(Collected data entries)
___
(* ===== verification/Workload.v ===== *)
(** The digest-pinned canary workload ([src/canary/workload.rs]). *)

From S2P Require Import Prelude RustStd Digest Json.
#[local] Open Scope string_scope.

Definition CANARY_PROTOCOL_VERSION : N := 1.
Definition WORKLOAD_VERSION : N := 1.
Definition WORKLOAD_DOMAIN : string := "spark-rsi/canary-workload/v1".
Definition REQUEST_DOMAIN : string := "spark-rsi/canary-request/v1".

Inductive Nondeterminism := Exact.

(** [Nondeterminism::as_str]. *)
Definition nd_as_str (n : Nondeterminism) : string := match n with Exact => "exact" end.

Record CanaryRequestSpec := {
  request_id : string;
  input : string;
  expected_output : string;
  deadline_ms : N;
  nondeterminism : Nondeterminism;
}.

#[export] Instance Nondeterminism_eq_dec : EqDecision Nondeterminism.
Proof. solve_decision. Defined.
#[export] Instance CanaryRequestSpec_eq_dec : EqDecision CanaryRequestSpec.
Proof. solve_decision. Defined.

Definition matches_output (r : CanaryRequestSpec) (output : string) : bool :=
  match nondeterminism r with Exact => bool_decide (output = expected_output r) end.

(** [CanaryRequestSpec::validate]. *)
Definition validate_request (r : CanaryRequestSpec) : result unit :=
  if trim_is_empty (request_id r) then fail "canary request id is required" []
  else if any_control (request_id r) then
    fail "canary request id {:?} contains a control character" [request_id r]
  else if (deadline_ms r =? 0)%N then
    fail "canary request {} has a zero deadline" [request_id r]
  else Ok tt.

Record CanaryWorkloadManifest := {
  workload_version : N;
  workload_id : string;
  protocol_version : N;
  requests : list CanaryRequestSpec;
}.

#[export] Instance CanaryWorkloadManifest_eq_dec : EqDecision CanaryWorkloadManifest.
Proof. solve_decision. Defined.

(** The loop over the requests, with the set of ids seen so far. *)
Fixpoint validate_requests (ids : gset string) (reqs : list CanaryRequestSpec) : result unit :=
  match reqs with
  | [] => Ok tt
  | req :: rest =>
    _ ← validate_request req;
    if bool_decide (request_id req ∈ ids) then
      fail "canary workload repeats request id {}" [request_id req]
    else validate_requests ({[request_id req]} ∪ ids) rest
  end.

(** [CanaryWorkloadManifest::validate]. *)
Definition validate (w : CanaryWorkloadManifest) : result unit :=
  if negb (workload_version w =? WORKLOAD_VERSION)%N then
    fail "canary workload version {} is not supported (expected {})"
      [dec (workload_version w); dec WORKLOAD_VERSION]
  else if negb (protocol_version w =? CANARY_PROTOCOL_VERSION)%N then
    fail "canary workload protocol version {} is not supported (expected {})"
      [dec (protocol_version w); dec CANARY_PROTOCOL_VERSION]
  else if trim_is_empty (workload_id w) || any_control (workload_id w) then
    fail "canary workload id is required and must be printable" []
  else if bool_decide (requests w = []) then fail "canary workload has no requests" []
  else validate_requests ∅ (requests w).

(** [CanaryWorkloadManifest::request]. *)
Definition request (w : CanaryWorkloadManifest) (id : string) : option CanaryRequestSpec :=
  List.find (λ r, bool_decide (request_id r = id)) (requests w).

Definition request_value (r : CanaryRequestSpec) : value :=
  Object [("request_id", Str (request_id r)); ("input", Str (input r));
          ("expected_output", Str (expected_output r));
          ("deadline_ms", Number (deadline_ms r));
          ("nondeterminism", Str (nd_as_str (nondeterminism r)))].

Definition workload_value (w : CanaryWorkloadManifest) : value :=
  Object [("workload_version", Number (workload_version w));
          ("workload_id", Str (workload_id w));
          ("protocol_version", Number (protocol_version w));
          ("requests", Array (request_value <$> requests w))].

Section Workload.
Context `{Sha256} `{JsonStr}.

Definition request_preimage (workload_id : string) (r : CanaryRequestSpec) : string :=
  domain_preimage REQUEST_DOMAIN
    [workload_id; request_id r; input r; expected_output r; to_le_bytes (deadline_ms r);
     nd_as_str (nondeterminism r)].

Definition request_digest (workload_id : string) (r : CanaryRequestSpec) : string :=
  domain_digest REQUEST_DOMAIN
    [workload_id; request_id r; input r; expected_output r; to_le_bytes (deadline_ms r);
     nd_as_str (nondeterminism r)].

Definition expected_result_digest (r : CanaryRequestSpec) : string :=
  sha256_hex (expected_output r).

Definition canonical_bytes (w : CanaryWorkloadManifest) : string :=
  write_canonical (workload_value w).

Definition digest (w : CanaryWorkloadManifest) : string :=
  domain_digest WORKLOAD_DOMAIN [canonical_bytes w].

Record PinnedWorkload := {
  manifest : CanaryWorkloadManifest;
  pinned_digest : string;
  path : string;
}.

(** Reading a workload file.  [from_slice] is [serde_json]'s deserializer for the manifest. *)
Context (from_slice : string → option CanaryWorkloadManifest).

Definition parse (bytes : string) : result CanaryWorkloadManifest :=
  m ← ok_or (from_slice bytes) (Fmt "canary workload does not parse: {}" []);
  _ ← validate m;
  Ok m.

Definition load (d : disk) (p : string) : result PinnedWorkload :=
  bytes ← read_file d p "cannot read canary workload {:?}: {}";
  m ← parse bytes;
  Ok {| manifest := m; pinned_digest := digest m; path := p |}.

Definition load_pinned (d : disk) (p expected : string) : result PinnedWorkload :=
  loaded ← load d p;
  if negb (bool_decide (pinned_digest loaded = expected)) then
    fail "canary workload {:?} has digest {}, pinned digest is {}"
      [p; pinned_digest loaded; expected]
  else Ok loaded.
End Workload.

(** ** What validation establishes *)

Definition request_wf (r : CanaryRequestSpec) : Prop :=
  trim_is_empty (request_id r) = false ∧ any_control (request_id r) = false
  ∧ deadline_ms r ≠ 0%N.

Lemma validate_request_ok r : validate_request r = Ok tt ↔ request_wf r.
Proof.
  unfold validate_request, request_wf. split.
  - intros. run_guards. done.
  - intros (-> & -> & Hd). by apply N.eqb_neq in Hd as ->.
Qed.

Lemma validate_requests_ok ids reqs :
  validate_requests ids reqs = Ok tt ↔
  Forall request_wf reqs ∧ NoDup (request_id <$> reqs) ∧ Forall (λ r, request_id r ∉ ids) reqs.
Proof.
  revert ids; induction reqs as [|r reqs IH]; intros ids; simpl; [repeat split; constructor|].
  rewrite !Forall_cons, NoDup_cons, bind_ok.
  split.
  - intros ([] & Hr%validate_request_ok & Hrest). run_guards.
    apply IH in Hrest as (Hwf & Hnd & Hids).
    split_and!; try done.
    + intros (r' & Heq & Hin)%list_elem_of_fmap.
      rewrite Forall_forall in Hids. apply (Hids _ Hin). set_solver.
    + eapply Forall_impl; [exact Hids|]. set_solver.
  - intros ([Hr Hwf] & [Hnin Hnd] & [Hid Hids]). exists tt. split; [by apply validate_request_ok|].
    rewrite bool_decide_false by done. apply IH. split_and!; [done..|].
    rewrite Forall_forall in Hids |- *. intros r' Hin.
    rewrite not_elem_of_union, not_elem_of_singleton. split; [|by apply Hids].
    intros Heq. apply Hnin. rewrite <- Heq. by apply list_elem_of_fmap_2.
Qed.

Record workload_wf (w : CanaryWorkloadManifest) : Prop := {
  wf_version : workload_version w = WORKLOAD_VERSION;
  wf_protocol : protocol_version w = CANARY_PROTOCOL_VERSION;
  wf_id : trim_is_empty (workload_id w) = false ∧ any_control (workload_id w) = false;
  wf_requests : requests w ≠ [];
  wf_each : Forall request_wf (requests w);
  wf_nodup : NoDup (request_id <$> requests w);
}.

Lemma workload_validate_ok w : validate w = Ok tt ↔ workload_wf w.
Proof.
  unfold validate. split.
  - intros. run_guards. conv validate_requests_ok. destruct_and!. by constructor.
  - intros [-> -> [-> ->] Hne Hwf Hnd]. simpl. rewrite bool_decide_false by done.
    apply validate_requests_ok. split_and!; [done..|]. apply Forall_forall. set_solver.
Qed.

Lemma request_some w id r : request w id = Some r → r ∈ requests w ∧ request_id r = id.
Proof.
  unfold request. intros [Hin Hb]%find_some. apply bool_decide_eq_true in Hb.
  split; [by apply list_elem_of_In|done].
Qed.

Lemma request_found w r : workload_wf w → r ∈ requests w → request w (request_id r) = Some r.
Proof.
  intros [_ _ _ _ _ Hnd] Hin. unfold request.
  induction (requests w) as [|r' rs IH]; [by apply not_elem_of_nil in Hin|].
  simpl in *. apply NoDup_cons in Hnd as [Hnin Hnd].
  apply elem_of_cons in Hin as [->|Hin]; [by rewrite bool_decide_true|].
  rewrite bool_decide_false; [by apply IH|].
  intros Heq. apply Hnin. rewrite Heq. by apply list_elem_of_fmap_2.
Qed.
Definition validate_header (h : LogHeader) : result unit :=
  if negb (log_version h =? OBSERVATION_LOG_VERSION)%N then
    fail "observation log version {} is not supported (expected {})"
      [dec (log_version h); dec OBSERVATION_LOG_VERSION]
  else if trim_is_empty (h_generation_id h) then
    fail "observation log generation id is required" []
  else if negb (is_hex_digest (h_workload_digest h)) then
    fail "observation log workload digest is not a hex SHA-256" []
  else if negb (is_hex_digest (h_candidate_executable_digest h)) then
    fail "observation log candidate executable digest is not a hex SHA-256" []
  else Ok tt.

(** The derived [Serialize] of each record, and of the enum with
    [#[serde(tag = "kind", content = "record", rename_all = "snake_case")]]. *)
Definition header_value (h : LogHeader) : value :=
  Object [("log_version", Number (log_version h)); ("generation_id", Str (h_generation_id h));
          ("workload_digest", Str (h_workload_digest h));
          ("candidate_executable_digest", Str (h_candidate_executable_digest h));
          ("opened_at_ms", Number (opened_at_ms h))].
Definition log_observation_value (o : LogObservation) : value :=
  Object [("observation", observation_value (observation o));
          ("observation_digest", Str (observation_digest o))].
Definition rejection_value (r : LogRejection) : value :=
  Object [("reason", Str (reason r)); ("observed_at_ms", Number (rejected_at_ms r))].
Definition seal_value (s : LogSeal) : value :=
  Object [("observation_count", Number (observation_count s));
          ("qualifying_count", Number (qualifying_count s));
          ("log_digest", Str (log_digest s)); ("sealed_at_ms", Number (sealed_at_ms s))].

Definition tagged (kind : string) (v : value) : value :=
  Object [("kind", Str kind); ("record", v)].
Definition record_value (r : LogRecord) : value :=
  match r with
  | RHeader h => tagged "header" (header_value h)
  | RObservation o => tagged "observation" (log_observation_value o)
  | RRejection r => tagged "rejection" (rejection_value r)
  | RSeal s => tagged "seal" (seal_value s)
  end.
___
▸ **Task objective**
Above are the records; copy exactly the lines from the line with "induction (requests w)" through the line with "Number (qualifying_count s));", both included.

▸ **Expected answer**
  induction (requests w) as [|r' rs IH]; [by apply not_elem_of_nil in Hin|].
  simpl in *. apply NoDup_cons in Hnd as [Hnin Hnd].
  apply elem_of_cons in Hin as [->|Hin]; [by rewrite bool_decide_true|].
  rewrite bool_decide_false; [by apply IH|].
  intros Heq. apply Hnin. rewrite Heq. by apply list_elem_of_fmap_2.
Qed.
Definition validate_header (h : LogHeader) : result unit :=
  if negb (log_version h =? OBSERVATION_LOG_VERSION)%N then
    fail "observation log version {} is not supported (expected {})"
      [dec (log_version h); dec OBSERVATION_LOG_VERSION]
  else if trim_is_empty (h_generation_id h) then
    fail "observation log generation id is required" []
  else if negb (is_hex_digest (h_workload_digest h)) then
    fail "observation log workload digest is not a hex SHA-256" []
  else if negb (is_hex_digest (h_candidate_executable_digest h)) then
    fail "observation log candidate executable digest is not a hex SHA-256" []
  else Ok tt.

(** The derived [Serialize] of each record, and of the enum with
    [#[serde(tag = "kind", content = "record", rename_all = "snake_case")]]. *)
Definition header_value (h : LogHeader) : value :=
  Object [("log_version", Number (log_version h)); ("generation_id", Str (h_generation_id h));
          ("workload_digest", Str (h_workload_digest h));
          ("candidate_executable_digest", Str (h_candidate_executable_digest h));
          ("opened_at_ms", Number (opened_at_ms h))].
Definition log_observation_value (o : LogObservation) : value :=
  Object [("observation", observation_value (observation o));
          ("observation_digest", Str (observation_digest o))].
Definition rejection_value (r : LogRejection) : value :=
  Object [("reason", Str (reason r)); ("observed_at_ms", Number (rejected_at_ms r))].
Definition seal_value (s : LogSeal) : value :=
  Object [("observation_count", Number (observation_count s));
          ("qualifying_count", Number (qualifying_count s));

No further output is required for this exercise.